KIGALI, Rwanda (CNN) -- A pending agreement between Rwanda and the Democratic Republic of Congo misidentifies the Rwandan rebels at the core of the conflict between the two nations, a misstep that could prevent true peace, a human rights group told CNN Wednesday.

Most of those rebels -- Hutu forces that Rwanda wants the Congo to disarm and repatriate -- were not soldiers and militiamen involved in Rwanda's 1994 genocide, but "post-genocide" recruits, said Francois Grignon of the International Crisis Group, which does extensive research on Africa's Great Lakes region.

"It's very, very important not to describe them the way it has been done in the agreement," Grignon said. "Only the minority are ex-FAR and Interahamwe. As many as 80 percent are post-genocide recruits, men who left Rwanda as late as 1999 or 2000."

FAR -- the Forces Armees Rwandais -- was the army in control of Rwanda when the genocide began. The Interahamwe were militias mobilized to carry it out.
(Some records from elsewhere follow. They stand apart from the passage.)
(** A write of [n] bytes of [dp] in one or two pieces at position [e]. *)
Lemma write_wrapped (sz e n : Z) (d0 dp : list Z) :
  0 < sz -> Z.of_nat (length d0) = sz -> 0 <= e < sz -> 0 <= n <= sz ->
  n <= Z.of_nat (length dp) ->
  let '(d, e', n', dp') :=
    if sz - e <=? n then
      (memcpy_at d0 (Z.to_nat e) (take (Z.to_nat (sz - e)) dp), 0, n - (sz - e),
       drop (Z.to_nat (sz - e)) dp)
    else (d0, e, n, dp) in
  let d' := memcpy_at d (Z.to_nat e') (take (Z.to_nat n') dp') in
  length d' = length d0 /\ e' + n' = (e + n) mod sz
  /\ forall i, 0 <= i < sz ->
       byte_at d' (Z.to_nat ((e + i) mod sz))
       = if i <? n then byte_at dp (Z.to_nat i) else byte_at d0 (Z.to_nat ((e + i) mod sz)).
Proof.
  intros Hsz Hd He Hn Hdp. destruct (Z.leb_spec (sz - e) n) as [H|H].
  - split; [by rewrite !memcpy_at_length|]. split; [rewrite wrap_index by lia; case_bool; lia|].
    intros i Hi.
    assert (length (take (Z.to_nat (sz - e)) dp) = Z.to_nat (sz - e)) as L1
      by (rewrite length_take; lia).
    assert (length (take (Z.to_nat (n - (sz - e))) (drop (Z.to_nat (sz - e)) dp))
            = Z.to_nat (n - (sz - e))) as L2 by (rewrite length_take, length_drop; lia).
    rewrite !byte_at_memcpy by (rewrite ?memcpy_at_length; lia). rewrite L1, L2.
    rewrite wrap_index by lia. destruct (Z.ltb_spec (e + i) sz).
    + rewrite (decide_False (P := _ /\ (_ < _ + Z.to_nat (n - _))%nat)) by lia.
      rewrite decide_True, byte_at_take by lia.
      rewrite (proj2 (Z.ltb_lt _ _)) by lia. f_equal. lia.
    + destruct (Z.ltb_spec i n).
      * rewrite decide_True, byte_at_take, byte_at_drop by lia. f_equal. lia.
      * rewrite !decide_False by lia. done.
  - split; [by rewrite memcpy_at_length|].
    split; [by rewrite wrap_index, (proj2 (Z.ltb_lt _ _)) by lia|].
    intros i Hi.
    assert (length (take (Z.to_nat n) dp) = Z.to_nat n) as L1 by (rewrite length_take; lia).
    rewrite byte_at_memcpy by lia. rewrite L1. rewrite wrap_index by lia.
    destruct (Z.ltb_spec i n).
    + rewrite (proj2 (Z.ltb_lt _ sz)) by lia.
      rewrite decide_True, byte_at_take by lia. f_equal. lia.
    + rewrite decide_False; [done|]. case_bool; lia.
Qed.

(** The specification of the queue operations. *)
Definition q_put (cap : nat) (q d : list Z) : nat * list Z :=
  let k := Nat.min (length d) (cap - length q) in (k, q ++ take k d).
Definition q_get (q : list Z) (n : nat) : list Z * list Z := (take n q, drop n q).
Definition q_peek (q : list Z) (off n : nat) : list Z := take n (drop off q).

(** The start of the free space. *)
Lemma end_mod b : wf_ring b -> end_ b = (start b + held b) mod size b.
Proof.
  intros W. pose proof (held_range b W). destruct W as [? ? ? He ?].
  rewrite wrap_index by lia. unfold held.
  destruct (Z.ltb_spec (start b) (end_ b)), (Z.ltb_spec (end_ b) (start b)); try lia;
    [case_bool; lia..|].
  destruct (empty b); case_bool; lia.
Qed.

Lemma empty_held b : wf_ring b -> empty b = true <-> held b = 0.
Proof.
  intros [? ? ? He ?]. unfold held. destruct (empty b).
  - specialize (He eq_refl). repeat case_bool; lia.
  - repeat case_bool; split; done || lia.
Qed.

(** The buffer after [n] bytes went in. *)
Lemma held_after_put b n d :
  wf_ring b -> 0 <= n <= size b - held b ->
  held (mkRing (size b) (start b) ((end_ b + n) mod size b)
          ((start b =? (end_ b + n) mod size b) && (empty b && (n =? 0))) d) = held b + n.
Proof.
  intros W Hn. pose proof (held_range b W) as Hh. pose proof (empty_held b W) as He.
  rewrite (end_mod b W), Zplus_mod_idemp_l. destruct W as [? ? ? _ ?].
  unfold held at 1. cbn [start end_ size empty].
  rewrite (wrap_index (start b + held b + n)) by lia.
  destruct (Z.ltb_spec (start b + held b + n) (size b)).
  - destruct (Z.ltb_spec (start b) (start b + held b + n)); [lia|].
    rewrite (proj2 (Z.ltb_ge _ (start b))) by lia.
    rewrite (proj2 He) by lia. rewrite !(proj2 (Z.eqb_eq _ _)) by lia. simpl. lia.
  - rewrite (proj2 (Z.ltb_ge (start b) _)) by lia.
    destruct (Z.ltb_spec (start b + held b + n - size b) (start b)); [lia|].
    destruct (empty b); simpl; [|rewrite andb_false_r; lia].
    rewrite (proj2 (Z.eqb_neq n 0)), andb_false_r by (destruct He; lia). lia.
Qed.

(** The queue after [n] bytes were written behind its end. *)
Lemma contents_after_put b b' n d :
  wf_ring b -> 0 <= n <= size b - held b -> n <= Z.of_nat (length d) ->
  size b' = size b -> start b' = start b -> held b' = held b + n ->
  (forall i, 0 <= i < size b ->
     byte_at (data b') (Z.to_nat ((end_ b + i) mod size b))
     = if i <? n then byte_at d (Z.to_nat i)
       else byte_at (data b) (Z.to_nat ((end_ b + i) mod size b))) ->
  contents b' = contents b ++ take (Z.to_nat n) d.
Proof.
  intros W Hn Hd Hsz Hst Hheld Hby. pose proof (held_range b W) as Hh.
  apply list_eq. intros i. rewrite lookup_contents, Hheld.
  case_decide as Hi.
  - assert (ring_byte b' i = if decide (i < Z.to_nat (held b))%nat then ring_byte b i
            else byte_at d (i - Z.to_nat (held b))) as ->.
    { unfold ring_byte. rewrite Hst, Hsz. set (k := (Z.of_nat i - held b) mod size b).
      assert (0 <= k < size b) as Hk by (apply Z.mod_pos_bound; apply W).
      assert ((start b + Z.of_nat i) mod size b = (end_ b + k) mod size b) as ->.
      { rewrite (end_mod b W). unfold k. rewrite <- Z.add_mod by (destruct W; lia). f_equal. lia. }
      rewrite Hby by done. case_decide as Hc.
      - assert (k = size b + Z.of_nat i - held b) as ->.
        { symmetry. apply (Z.mod_unique _ _ (-1)); lia. }
        rewrite (proj2 (Z.ltb_ge _ _)) by lia. done.
      - assert (k = Z.of_nat i - held b) as -> by (apply Z.mod_small; lia).
        rewrite (proj2 (Z.ltb_lt _ _)) by lia. f_equal. lia. }
    case_decide.
    + rewrite lookup_app_l by (rewrite length_contents; lia).
      by rewrite lookup_contents, decide_True.
    + rewrite lookup_app_r by (rewrite length_contents; lia).
      rewrite length_contents, lookup_take_lt by lia. unfold byte_at.
      destruct (lookup_lt_is_Some_2 d (i - Z.to_nat (held b))) as [v Hv]; [lia|]. by rewrite Hv.
  - symmetry. apply lookup_ge_None_2. rewrite length_app, length_contents, length_take. lia.
Qed.

Lemma ringbuf_put_spec b d :
  wf_ring b ->
  let '(n, b') := ringbuf_put b d in
  n = Z.min (Z.of_nat (length d)) (size b - held b)
  /\ wf_ring b' /\ size b' = size b /\ contents b' = contents b ++ take (Z.to_nat n) d.
Proof.
  intros W. pose proof (held_range b W) as Hh.
  unfold ringbuf_put. rewrite space_held by done.
  set (n := Z.min (Z.of_nat (length d)) (size b - held b)).
  pose proof (write_wrapped (size b) (end_ b) n (data b) d) as HW.
  destruct (if size b - end_ b <=? n then _ else _) as [[[d1 e1] n1] dp1].
  destruct HW as (Ld & He & Hby); [apply W|apply W|apply W|lia|lia|].
  rewrite He. split; [done|]. split; [|split; [done|]].
  - destruct W as [? ? ? Hemp ?]. split; cbn [size start end_ data empty]; [lia|lia| | |lia].
    + apply Z.mod_pos_bound. lia.
    + intros E. apply andb_true_iff in E as [E _]. by apply Z.eqb_eq.
  - apply contents_after_put; try done; try lia. by apply held_after_put; [|lia].
Qed.

(** The buffer after [n] bytes were taken out. *)
Lemma held_after_get b n :
  wf_ring b -> 0 <= n <= held b ->
  held (mkRing (size b) ((start b + n) mod size b) (end_ b)
          (((start b + n) mod size b =? end_ b) && (empty b || negb (n =? 0))) (data b))
  = held b - n.
Proof.
  intros W Hn. pose proof (held_range b W) as Hh. pose proof (empty_held b W) as He.
  pose proof (end_mod b W) as Hend. destruct W as [? ? ? _ ?].
  rewrite wrap_index in Hend by lia.
  unfold held at 1. cbn [start end_ size empty]. rewrite wrap_index by lia.
  destruct (Z.ltb_spec (start b + n) (size b)), (Z.ltb_spec (start b + held b) (size b));
    rewrite Hend; try lia.
  - destruct (Z.ltb_spec (start b + n) (start b + held b)); [lia|].
    rewrite (proj2 (Z.ltb_ge _ (start b + n))) by lia.
    rewrite (proj2 (Z.eqb_eq (start b + n) _)) by lia.
    destruct (empty b); simpl; [lia|]. rewrite (proj2 (Z.eqb_neq n 0)); [simpl; lia|].
    intros ->. destruct He as [_ He]. assert (held b = 0) by lia. specialize (He ltac:(done)). done.
  - destruct (Z.ltb_spec (start b + n) (start b + held b - size b)); [lia|].
    destruct (Z.ltb_spec (start b + held b - size b) (start b + n)); [lia|].
    assert (n = 0) as -> by lia. rewrite Z.eqb_refl, orb_false_r.
    destruct (empty b); [destruct He; lia|]. rewrite andb_false_r. lia.
  - rewrite (proj2 (Z.ltb_ge (start b + held b - size b) _)) by lia.
    destruct (Z.ltb_spec (start b + n - size b) (start b + held b - size b)); [lia|].
    rewrite (proj2 (Z.eqb_eq (start b + n - size b) _)) by lia.
    rewrite (proj2 (Z.eqb_neq n 0)), orb_true_r by lia. simpl. lia.
Qed.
As many as 800,000 lives were lost in the genocide.

Grignon said that to describe the Rwandan rebels in the Congo as ex-FAR and Interahamwe would eliminate the possibility of a political settlement with them.

Senior Rwandan officers from the current armed forces, which is dominated by the Tutsi minority in Rwanda, have acknowledged the current composition of the Hutu rebels, he said.

The agreement reached in South Africa earlier this week calls for the withdrawal of Rwandan troops from Congo territory in return for the Congo ending its support for the Rwandan Hutu rebels hiding there and sending them home. The pact is awaiting the signatures of the nations' leaders.

Rwanda has some 20,000 or more troops in the Congo, fighting some 25,000 Hutu rebels and their families.